=== Begin Enclosure ===

(* ===== verification/StateClaims.v ===== *)
(** * StateClaims: what snapshots and the end of a transaction guarantee

    The theorems on the state of an execution: a revert restores everything a
    caller can see, and [Finalise] deletes what has to go and keeps the rest. *)

From stdpp Require Import base gmap list sorting.
From Stdlib Require Import ZArith Lia.
From S2P Require Import Prelude StateDB StateProofs.

Local Open Scope Z_scope.

Module StateClaims.
Import StateDB StateProofs.

Section Claims.
Context `{Backend}.

(** C5: Whatever operations run after a snapshot (transfers, nonce, code and
    storage writes, self-destructs, account creations, refunds, logs,
    preimages, nested snapshots and reverts to them), reverting to it
    succeeds, and every account then answers every query as before: existence,
    emptiness, balance, nonce, code, current and committed storage,
    self-destruction. The refund counter, the logs, the preimages, the journal
    and the older snapshots are also back, and so are the dirty counters, the
    account that [touch] marks by hand excepted. *)
Theorem RevertToSnapshot_restores s id s1 os s2 :
  swf s → revs_wf s → Snapshot s = Some (id, s1) → Forall (above id) os → exec_all os s1 = Some (tt, s2) →
  ∃ s3, RevertToSnapshot id s2 = Some (tt, s3) ∧
    (∀ a k, observe s3 a k = observe s a k) ∧ same_books s3 s ∧
    (∀ a, a ≠ ripemd → dirties (jrnl s3) !! a = dirties (jrnl s) !! a).
Proof.
  intros W Hw Hs Ho Hx. destruct (since_start s id s1 W Hw Hs) as [_ Hsi]. apply since_back; [done|].
  by eapply since_all.
Qed.

(** ** The end of a transaction *)

Lemma Finalise_objects d s s' a :
  Finalise d s = Some (tt, s') →
  stateObjects s' !! a =
    (λ o, if bool_decide (a ∈ dom (dirties (jrnl s))) then finalise_object d o else o) <$> stateObjects s !! a.
Proof.
  intros [= <-].
  transitivity (map_imap (λ a o, Some (if bool_decide (a ∈ dom (dirties (jrnl s)) ∩ dom (stateObjects s))
    then finalise_object d o else o)) (stateObjects s) !! a).
  { cbn. by destruct (entries (jrnl s)). }
  rewrite map_lookup_imap. destruct (stateObjects s !! a) as [o|] eqn:E; [|done]. cbn. f_equal.
  assert (a ∈ dom (stateObjects s)) by by apply elem_of_dom_2 in E.
  rewrite (bool_decide_ext (a ∈ _ ∩ _) (a ∈ dom (dirties (jrnl s)))); [done|set_solver].
Qed.

Lemma finalise_current a o k : current a (finalise o) k = current a o k ∧ committed a (finalise o) k = current a o k.
Proof.
  unfold current, committed, finalise. cbn. rewrite lookup_empty, lookup_union. cbn.
  destruct (dirtyStorage o !! k), (pendingStorage o !! k); done.
Qed.

(** What the transaction leaves of a live account. *)
Definition settled (v : view) : view :=
  mk_view (v_exist v) (v_empty v) (v_balance v) (v_nonce v) (v_code v) (v_hash v) (v_state v) (v_state v) (v_suicided v).

Definition gone : view := mk_view false true 0 0 None 0 0 0 false.

Lemma live_finalised d s s' a k :
  Finalise d s = Some (tt, s') →
  view_of a k (live s' a) =
    let v := view_of a k (live s a) in
    if bool_decide (is_Some (dirties (jrnl s) !! a) ∧ is_Some (stateObjects s !! a)) then
      if v_suicided v || (d && v_empty v) then gone else settled v
    else v.
Proof.
  intros E. unfold live, eff. rewrite (Finalise_objects d s s' a E).
  destruct (stateObjects s !! a) as [o|] eqn:Eo; cbn -[finalise_object view_of].
  2: { by rewrite bool_decide_false by (intros [_ []%is_Some_None]). }
  destruct (dirties (jrnl s) !! a) as [n|] eqn:Ed.
  2: { rewrite bool_decide_false by (by apply not_elem_of_dom_2). by rewrite bool_decide_false by (intros [[]%is_Some_None _]). }
  rewrite bool_decide_true by (by apply elem_of_dom_2 in Ed). rewrite bool_decide_true by done.
  unfold finalise_object. destruct (deleted o) eqn:El.
  - destruct (suicided o || _); cbn; rewrite ?El; cbn; by destruct d.
  - cbn [view_of v_suicided v_empty]. destruct (suicided o || _); cbn; [done|]. rewrite El.
    destruct (finalise_current a o k) as [E1 E2]. cbn. by rewrite E1, E2.
Qed.

(** C36: At the end of a transaction an account that the transaction changed
    and that self-destructed, or is empty where empty accounts are deleted,
    answers every query as an account that never was; any other changed
    account keeps all it shows, and its storage becomes the committed one; an
    account that was not changed, or whose creation was reverted, shows the
    same as before. The changed accounts are marked for the trie update, the
    journal and the refund are cleared, and no earlier snapshot can be
    reverted to. *)
Theorem Finalise_settles d s :
  ∃ s', Finalise d s = Some (tt, s') ∧
    (∀ a k, observe s' a k = (λ v,
       if bool_decide (is_Some (dirties (jrnl s) !! a) ∧ is_Some (stateObjects s !! a)) then
         if v_suicided v || (d && v_empty v) then gone else settled v
       else v) <$> observe s a k) ∧
    (∀ a, is_Some (dirties (jrnl s) !! a) → is_Some (stateObjects s !! a) →
       a ∈ stateObjectsPending s' ∧ a ∈ stateObjectsDirty s') ∧
    entries (jrnl s') = [] ∧ (entries (jrnl s) ≠ [] → jrnl s' = newJournal ∧ refund s' = 0) ∧
    (∀ id, RevertToSnapshot id s' = None).
Proof.
  destruct (Finalise d s) as [[[] s']|] eqn:E; [|done]. exists s'. split; [done|]. split.
  { intros a k. rewrite !observe_live. cbn. f_equal. by apply live_finalised. }
  injection E as <-. split_and!.
  - intros a Hd%elem_of_dom Ho%elem_of_dom. cbn. destruct (entries (jrnl s)); cbn; set_solver.
  - cbn. by destruct (entries (jrnl s)) eqn:E.
  - intros Hne. cbn. by destruct (entries (jrnl s)).
  - intros id. done.
Qed.

End Claims.

(** ** A concrete run *)

Definition demo_hash (b : bytes) : Z := 1000 + Z.of_nat (length b).

#[local] Instance demo_backend : Backend := {|
  read_account a := if a =? 7 then Some (mk_Account 1 100 55 1002) else None;
  read_storage _ r k := if r =? 55 then k + 1 else 0;
  ContractCode h := if h =? 1002 then Some [Byte.x00; Byte.x01] else None;
  Keccak256Hash := demo_hash;
  emptyRoot := 56;
  read_empty _ _ := eq_refl |}.

Definition fresh : StateDB := mk_state ∅ ∅ ∅ 0 9 9 0 ∅ 0 ∅ newJournal [] 0.

Definition demo_ops : list op :=
  [ OSubBalance 7 30; OAddBalance 8 30; OSetState 7 1 44; OSnapshot; OSuicide 7; OCreateAccount 7;
    ORevert 1; OSetCode 7 None; OAddBalance ripemd 0; OAddRefund 5; OAddLog (mk_Log 7 [] [] 0 0 0 0); OSuicide 8 ].

Lemma fresh_wf : swf fresh ∧ revs_wf fresh.
Proof. split; [split; [done|by intros a _]|split; constructor]. Qed.

Definition state_of {A} (x : option (A * StateDB)) : StateDB :=
  match x with Some (_, s) => s | None => fresh end.

Definition demo_s1 : StateDB := state_of (Snapshot fresh).
Definition demo_s2 : StateDB := state_of (exec_all demo_ops demo_s1).

Lemma state_of_run (x : option (unit * StateDB)) : bool_decide (is_Some x) = true → x = Some (tt, state_of x).
Proof. destruct x as [[[] s]|]; [done|]. intros Hx%bool_decide_eq_true. by apply is_Some_None in Hx. Qed.

Lemma demo_run : exec_all demo_ops demo_s1 = Some (tt, demo_s2).
Proof. apply state_of_run. vm_compute. reflexivity. Qed.

Lemma demo_balance : v_balance <$> observe demo_s2 7 1 = Some 70.
Proof. vm_compute. reflexivity. Qed.

Lemma RevertToSnapshot_restores_witness :
  v_balance <$> observe demo_s2 7 1 = Some 70 ∧
  ∃ s3, RevertToSnapshot 0 demo_s2 = Some (tt, s3) ∧
    v_balance <$> observe s3 7 1 = Some 100 ∧ v_state <$> observe s3 7 1 = Some 2.
Proof.
  split; [exact demo_balance|].
  destruct (RevertToSnapshot_restores fresh 0 demo_s1 demo_ops demo_s2 (proj1 fresh_wf) (proj2 fresh_wf)
    eq_refl ltac:(repeat constructor) demo_run) as (s3 & E3 & Ho & _).
  exists s3. split; [exact E3|]. rewrite Ho. split; reflexivity.
Defined.

End StateClaims.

=== End Enclosure ===

* [HOW TO COMPLETE THIS TASK] Above are the records; repeat exactly the lines from the one holding "Section Claims." down to the one holding "Theorem RevertToSnapshot_restores s", end lines included.

* [EXERCISE ANSWER]
Section Claims.
Context `{Backend}.

(** C5: Whatever operations run after a snapshot (transfers, nonce, code and
    storage writes, self-destructs, account creations, refunds, logs,
    preimages, nested snapshots and reverts to them), reverting to it
    succeeds, and every account then answers every query as before: existence,
    emptiness, balance, nonce, code, current and committed storage,
    self-destruction. The refund counter, the logs, the preimages, the journal
    and the older snapshots are also back, and so are the dirty counters, the
    account that [touch] marks by hand excepted. *)
Theorem RevertToSnapshot_restores s id s1 os s2 :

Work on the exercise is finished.